→ ASSIGNED TASK
Restate word for word the lines of the entries below, starting with the line that holds "Definition signals (target" and ending with the line that holds "fun _ => Out_of_fuel", and no others.

══ GIVEN INFORMATION

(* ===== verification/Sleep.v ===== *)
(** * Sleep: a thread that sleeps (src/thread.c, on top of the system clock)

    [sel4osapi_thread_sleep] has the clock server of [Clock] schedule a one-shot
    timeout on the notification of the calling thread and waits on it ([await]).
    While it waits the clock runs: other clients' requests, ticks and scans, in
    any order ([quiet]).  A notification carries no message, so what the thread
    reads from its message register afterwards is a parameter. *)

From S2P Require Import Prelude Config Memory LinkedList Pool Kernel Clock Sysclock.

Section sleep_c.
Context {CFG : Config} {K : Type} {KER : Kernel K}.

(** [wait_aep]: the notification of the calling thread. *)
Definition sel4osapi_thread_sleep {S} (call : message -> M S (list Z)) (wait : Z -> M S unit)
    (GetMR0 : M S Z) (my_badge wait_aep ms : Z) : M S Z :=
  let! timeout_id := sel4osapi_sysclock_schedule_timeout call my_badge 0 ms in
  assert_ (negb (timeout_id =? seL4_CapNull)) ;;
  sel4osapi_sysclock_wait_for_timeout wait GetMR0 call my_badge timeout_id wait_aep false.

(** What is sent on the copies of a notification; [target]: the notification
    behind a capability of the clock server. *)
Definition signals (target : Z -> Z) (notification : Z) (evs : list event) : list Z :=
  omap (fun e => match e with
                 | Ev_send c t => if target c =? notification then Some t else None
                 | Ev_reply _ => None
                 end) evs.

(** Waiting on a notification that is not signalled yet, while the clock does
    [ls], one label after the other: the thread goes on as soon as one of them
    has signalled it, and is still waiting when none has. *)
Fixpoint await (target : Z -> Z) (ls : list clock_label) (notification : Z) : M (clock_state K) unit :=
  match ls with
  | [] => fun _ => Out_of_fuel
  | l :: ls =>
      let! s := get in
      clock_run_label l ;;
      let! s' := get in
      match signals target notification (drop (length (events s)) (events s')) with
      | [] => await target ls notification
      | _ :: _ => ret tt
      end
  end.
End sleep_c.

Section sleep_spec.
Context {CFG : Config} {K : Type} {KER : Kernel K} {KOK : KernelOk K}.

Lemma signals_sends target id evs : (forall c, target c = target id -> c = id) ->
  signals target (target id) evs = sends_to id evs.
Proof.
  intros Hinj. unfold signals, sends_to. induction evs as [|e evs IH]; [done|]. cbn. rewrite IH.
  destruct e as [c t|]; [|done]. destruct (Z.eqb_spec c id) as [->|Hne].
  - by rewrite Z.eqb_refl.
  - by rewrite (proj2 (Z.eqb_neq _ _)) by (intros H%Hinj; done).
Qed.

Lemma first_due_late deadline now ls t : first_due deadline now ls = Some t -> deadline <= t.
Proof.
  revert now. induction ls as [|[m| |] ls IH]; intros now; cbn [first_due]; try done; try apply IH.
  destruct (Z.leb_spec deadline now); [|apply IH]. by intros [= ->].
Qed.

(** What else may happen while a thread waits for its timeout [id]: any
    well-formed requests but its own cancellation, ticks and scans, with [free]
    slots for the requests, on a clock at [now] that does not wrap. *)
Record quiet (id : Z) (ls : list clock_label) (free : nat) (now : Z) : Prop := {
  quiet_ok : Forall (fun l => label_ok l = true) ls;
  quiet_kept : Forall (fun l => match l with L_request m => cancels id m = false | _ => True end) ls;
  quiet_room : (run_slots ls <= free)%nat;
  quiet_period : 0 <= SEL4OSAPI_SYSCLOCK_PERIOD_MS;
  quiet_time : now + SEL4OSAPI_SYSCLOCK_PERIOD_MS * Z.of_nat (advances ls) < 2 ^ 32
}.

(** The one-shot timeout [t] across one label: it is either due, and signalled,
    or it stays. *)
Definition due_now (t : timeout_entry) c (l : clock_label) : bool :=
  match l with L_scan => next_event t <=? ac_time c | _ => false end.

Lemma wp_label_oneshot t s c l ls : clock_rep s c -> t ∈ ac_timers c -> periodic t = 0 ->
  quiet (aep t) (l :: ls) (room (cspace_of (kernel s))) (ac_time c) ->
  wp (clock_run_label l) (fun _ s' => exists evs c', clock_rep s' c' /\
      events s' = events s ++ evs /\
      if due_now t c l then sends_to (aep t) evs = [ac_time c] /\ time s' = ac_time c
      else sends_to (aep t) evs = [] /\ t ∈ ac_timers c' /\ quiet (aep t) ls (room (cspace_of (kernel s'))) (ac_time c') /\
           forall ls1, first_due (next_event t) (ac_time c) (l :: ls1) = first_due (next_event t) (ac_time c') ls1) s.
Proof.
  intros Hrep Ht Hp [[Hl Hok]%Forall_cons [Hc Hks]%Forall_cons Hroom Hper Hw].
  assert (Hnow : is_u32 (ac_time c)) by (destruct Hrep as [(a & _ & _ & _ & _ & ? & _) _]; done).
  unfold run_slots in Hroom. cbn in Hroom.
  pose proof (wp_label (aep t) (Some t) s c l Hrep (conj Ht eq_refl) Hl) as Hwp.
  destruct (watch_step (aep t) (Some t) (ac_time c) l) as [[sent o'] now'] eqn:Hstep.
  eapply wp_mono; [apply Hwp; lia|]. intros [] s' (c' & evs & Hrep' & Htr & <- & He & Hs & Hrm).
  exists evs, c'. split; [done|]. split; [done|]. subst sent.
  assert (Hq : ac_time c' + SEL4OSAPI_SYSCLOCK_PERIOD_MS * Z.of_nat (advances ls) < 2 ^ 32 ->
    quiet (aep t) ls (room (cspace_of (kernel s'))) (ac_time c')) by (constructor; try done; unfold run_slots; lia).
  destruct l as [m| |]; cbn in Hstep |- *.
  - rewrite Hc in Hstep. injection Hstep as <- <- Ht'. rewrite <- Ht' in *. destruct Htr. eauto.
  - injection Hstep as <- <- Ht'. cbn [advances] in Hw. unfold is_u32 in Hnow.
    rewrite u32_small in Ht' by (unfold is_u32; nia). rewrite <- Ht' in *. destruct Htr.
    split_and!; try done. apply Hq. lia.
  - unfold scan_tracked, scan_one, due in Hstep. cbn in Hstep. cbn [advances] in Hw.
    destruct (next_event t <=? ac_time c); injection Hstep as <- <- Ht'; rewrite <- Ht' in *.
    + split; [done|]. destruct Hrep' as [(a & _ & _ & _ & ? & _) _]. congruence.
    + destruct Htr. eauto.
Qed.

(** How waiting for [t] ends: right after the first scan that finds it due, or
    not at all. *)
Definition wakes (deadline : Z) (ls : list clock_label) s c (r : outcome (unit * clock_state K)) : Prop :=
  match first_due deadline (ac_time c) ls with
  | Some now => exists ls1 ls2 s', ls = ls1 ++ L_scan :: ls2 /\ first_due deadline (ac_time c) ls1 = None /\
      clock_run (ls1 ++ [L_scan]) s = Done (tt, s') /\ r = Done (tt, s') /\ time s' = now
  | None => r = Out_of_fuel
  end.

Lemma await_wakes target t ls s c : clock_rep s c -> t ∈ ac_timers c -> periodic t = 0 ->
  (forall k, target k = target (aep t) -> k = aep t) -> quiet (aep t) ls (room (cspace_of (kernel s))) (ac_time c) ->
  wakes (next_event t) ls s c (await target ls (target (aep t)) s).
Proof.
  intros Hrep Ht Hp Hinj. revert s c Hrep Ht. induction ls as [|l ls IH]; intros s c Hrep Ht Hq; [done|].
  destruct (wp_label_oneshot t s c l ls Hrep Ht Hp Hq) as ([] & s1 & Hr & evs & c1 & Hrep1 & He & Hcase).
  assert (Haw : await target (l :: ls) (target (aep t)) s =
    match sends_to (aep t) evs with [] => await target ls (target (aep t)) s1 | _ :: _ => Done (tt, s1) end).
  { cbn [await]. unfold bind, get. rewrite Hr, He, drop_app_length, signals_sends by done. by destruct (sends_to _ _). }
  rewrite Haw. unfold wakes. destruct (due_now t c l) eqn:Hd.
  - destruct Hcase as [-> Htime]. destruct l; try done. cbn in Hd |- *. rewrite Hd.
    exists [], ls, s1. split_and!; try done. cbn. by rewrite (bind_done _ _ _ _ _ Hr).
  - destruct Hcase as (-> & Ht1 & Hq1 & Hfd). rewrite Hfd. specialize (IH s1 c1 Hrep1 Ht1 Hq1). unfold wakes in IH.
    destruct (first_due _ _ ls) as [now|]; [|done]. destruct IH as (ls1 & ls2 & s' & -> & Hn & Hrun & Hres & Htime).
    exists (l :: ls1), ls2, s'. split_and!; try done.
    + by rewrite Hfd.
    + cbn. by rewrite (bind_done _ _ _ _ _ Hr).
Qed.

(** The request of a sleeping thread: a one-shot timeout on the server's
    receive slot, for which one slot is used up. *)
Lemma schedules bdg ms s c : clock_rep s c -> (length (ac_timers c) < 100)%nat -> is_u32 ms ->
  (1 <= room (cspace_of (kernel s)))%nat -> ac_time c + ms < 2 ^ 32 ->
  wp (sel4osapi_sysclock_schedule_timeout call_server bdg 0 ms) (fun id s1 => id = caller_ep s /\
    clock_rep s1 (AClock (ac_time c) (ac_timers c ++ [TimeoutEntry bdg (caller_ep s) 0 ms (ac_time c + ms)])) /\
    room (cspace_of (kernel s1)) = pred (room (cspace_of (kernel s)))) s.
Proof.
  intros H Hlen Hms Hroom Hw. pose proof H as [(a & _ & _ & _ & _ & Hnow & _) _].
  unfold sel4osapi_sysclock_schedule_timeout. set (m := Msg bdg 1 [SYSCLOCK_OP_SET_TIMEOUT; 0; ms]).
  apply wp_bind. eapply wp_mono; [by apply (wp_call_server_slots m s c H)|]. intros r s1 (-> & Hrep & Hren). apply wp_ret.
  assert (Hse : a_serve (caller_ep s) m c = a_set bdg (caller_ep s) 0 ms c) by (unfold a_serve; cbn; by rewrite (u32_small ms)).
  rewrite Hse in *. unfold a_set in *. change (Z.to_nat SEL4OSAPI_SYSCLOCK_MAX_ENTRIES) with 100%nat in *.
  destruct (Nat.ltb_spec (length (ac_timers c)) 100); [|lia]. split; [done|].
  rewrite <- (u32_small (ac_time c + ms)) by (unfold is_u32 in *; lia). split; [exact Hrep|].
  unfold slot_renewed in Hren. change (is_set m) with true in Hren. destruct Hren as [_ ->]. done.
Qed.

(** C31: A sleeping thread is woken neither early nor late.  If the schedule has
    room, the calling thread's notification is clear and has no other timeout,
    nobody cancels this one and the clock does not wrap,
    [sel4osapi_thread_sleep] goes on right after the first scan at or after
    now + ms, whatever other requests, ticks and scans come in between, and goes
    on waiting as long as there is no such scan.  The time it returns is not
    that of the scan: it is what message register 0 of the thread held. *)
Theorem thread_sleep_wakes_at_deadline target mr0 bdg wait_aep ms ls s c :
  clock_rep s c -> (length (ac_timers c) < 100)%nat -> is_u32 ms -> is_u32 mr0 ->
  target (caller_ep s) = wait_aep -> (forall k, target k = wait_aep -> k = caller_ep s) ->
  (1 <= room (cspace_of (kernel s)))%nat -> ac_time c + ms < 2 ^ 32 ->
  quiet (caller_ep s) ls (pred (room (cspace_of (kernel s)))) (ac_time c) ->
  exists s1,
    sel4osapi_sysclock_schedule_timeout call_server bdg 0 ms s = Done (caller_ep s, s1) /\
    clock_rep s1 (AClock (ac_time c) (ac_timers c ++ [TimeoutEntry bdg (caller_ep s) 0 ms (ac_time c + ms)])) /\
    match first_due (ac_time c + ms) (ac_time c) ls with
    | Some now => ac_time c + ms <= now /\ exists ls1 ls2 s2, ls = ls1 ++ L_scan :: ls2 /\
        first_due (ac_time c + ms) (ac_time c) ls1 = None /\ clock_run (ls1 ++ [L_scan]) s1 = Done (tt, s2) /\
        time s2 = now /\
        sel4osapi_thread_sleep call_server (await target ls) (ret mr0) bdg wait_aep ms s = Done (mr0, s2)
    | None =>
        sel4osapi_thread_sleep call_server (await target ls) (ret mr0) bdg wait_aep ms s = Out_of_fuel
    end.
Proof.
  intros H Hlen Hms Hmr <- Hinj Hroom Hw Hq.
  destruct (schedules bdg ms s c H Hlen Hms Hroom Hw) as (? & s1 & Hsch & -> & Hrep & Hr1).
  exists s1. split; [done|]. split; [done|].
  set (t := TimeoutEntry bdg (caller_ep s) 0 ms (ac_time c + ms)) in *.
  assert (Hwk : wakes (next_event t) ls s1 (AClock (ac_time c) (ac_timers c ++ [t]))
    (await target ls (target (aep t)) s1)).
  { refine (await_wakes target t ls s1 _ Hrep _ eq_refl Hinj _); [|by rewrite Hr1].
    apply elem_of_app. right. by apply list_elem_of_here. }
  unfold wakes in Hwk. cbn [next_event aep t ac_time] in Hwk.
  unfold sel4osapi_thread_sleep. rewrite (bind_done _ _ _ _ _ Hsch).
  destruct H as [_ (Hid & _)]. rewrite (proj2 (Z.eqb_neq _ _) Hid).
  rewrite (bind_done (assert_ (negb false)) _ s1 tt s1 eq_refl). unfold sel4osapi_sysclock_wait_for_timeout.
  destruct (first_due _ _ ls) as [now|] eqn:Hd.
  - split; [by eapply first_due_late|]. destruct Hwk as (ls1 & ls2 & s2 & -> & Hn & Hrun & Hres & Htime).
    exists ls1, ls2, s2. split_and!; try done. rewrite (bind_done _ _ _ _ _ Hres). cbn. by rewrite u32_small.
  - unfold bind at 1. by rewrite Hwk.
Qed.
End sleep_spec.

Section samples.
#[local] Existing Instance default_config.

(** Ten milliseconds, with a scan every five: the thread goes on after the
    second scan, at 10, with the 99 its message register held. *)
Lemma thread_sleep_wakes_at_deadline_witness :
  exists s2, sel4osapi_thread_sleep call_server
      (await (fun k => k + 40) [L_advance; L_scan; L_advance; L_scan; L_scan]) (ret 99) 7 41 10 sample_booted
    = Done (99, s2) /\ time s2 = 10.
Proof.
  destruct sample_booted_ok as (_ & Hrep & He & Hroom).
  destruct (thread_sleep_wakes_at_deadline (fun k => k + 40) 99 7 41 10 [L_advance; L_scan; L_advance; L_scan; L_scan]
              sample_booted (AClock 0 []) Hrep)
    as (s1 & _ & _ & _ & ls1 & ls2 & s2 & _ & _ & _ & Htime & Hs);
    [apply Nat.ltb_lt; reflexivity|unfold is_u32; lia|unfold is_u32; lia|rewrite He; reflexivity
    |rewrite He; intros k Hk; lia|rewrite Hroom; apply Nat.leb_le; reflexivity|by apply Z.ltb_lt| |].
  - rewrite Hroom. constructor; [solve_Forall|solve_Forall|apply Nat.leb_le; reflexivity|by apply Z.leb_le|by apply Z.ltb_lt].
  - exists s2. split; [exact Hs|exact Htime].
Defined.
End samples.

════

→ SOLUTION TO THIS TASK
Definition signals (target : Z -> Z) (notification : Z) (evs : list event) : list Z :=
  omap (fun e => match e with
                 | Ev_send c t => if target c =? notification then Some t else None
                 | Ev_reply _ => None
                 end) evs.

(** Waiting on a notification that is not signalled yet, while the clock does
    [ls], one label after the other: the thread goes on as soon as one of them
    has signalled it, and is still waiting when none has. *)
Fixpoint await (target : Z -> Z) (ls : list clock_label) (notification : Z) : M (clock_state K) unit :=
  match ls with
  | [] => fun _ => Out_of_fuel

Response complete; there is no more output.